Lemma region_but_alter a i f name x :
  as_wf a -> keeps_links f ->
  region_but (AsState (alter f i (as_tab a)) (as_strs a)) name i x <-> region_but a name i x.
Proof.
  intros W F. pose proof (update_same_tree a i f F) as S. unfold region_but. simpl.
  split; intros (j & e & Hj & He & U & Hx); exists j, e;
    [rewrite list_lookup_alter_ne in He by done|rewrite list_lookup_alter_ne by done];
    (split; [done|]; split; [done|]; split; [|done]);
    apply lookup_lt_Some in He; by apply (named_under_same _ _ name j W S He).
Qed.

Lemma appended_same_tree a a' start end_ owner name :
  appended a a' start end_ owner name -> same_tree a a'.
Proof.
  intros (_ & K & no & _ & S). split; [done|]. intros i e He.
  assert (HL : (shape <$> as_tab a') !! i = Some (shape e)).
  { rewrite S, lookup_app_l, list_lookup_fmap, He; [done|].
    rewrite length_fmap. by eapply lookup_lt_Some. }
  rewrite list_lookup_fmap in HL. destruct (as_tab a' !! i) as [e'|]; [|done].
  simpl in HL. injection HL. intros. exists e'. auto.
Qed.

Lemma appended_lookup a a' start end_ owner name j e' :
  appended a a' start end_ owner name -> as_tab a' !! j = Some e' ->
  (exists e, as_tab a !! j = Some e /\ as_start e' = as_start e /\ as_end e' = as_end e) \/
  (j = length (as_tab a) /\ as_start e' = start /\ as_end e' = end_ /\
   tb_find (as_name e') (as_strs a') = Some name).
Proof.
  intros (_ & _ & no & Hno & S) He'.
  assert (HL : (shape <$> as_tab a') !! j = Some (shape e'))
    by (by rewrite list_lookup_fmap, He').
  rewrite S in HL. apply lookup_app_Some in HL as [HL|[Hj HL]].
  - left. rewrite list_lookup_fmap in HL. destruct (as_tab a !! j) as [e|]; [|done].
    exists e. simpl in HL. injection HL. intros. auto.
  - right. rewrite length_fmap in *. apply list_lookup_singleton_Some in HL as [Hj' HE].
    injection HE as E1 E2 E3 E4 _. split; [lia|]. split; [done|]. split; [done|].
    rewrite <- E4. by apply tb_find_spec.
Qed.

Lemma region_append a a' start end_ owner name x :
  as_wf a -> appended a a' start end_ owner name ->
  region a' name x <-> region a name x \/ start <= x <= end_.
Proof.
  intros W A. pose proof (appended_same_tree _ _ _ _ _ _ A) as S. split.
  - intros (j & e' & He' & U & Hx).
    destruct (appended_lookup _ _ _ _ _ _ _ _ A He') as [(e & He & E1 & E2)|(_ & E1 & E2 & _)].
    + left. exists j, e. split; [done|]. split; [|lia].
      by apply (named_under_same _ _ name j W S (lookup_lt_Some _ _ _ He)).
    + right. lia.
  - intros [(j & e & He & U & Hx)|Hx].
    + destruct (proj2 S _ _ He) as (e' & He' & _). exists j, e'. split; [done|]. split.
      * by apply (named_under_same _ _ name j W S (lookup_lt_Some _ _ _ He)).
      * destruct (appended_lookup _ _ _ _ _ _ _ _ A He') as [(e2 & He2 & E1 & E2)|(Hj & _)].
        -- simplify_eq. lia.
        -- apply lookup_lt_Some in He. lia.
    + pose proof (appended_length _ _ _ _ _ _ A) as L.
      assert (is_Some (as_tab a' !! length (as_tab a))) as [e' He'].
      { apply lookup_lt_is_Some. lia. }
      exists (length (as_tab a)), e'. split; [done|].
      destruct (appended_lookup _ _ _ _ _ _ _ _ A He') as [(e2 & He2 & _)|(_ & E1 & E2 & E3)].
      * apply lookup_lt_Some in He2. lia.
      * split; [by eapply nu_here|lia].
Qed.

(** What one cut leaves: entry [i] is clear of the range, the other old
    entries keep their ranges, a new one is clear too, and outside the
    range the region is what it was. *)
Definition cut_post a a' (i : nat) (addr last : Z) : Prop :=
  as_wf a' /\ ranges_bounded a' /\ same_tree a a' /\
  (length (as_tab a) <= length (as_tab a') <= S (length (as_tab a)))%nat /\
  (forall j e', as_tab a' !! j = Some e' -> meets addr last e' ->
     j <> i /\ exists e, as_tab a !! j = Some e /\ as_start e' = as_start e /\ as_end e' = as_end e) /\
  (forall x, ~ addr <= x <= last -> region a' SYSRAM x <-> region a SYSRAM x).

────────

Reproduce each line of the material in which the string "forall" occurs.

TASK ANSWER —
  (forall j e', as_tab a' !! j = Some e' -> meets addr last e' ->
  (forall x, ~ addr <= x <= last -> region a' SYSRAM x <-> region a SYSRAM x).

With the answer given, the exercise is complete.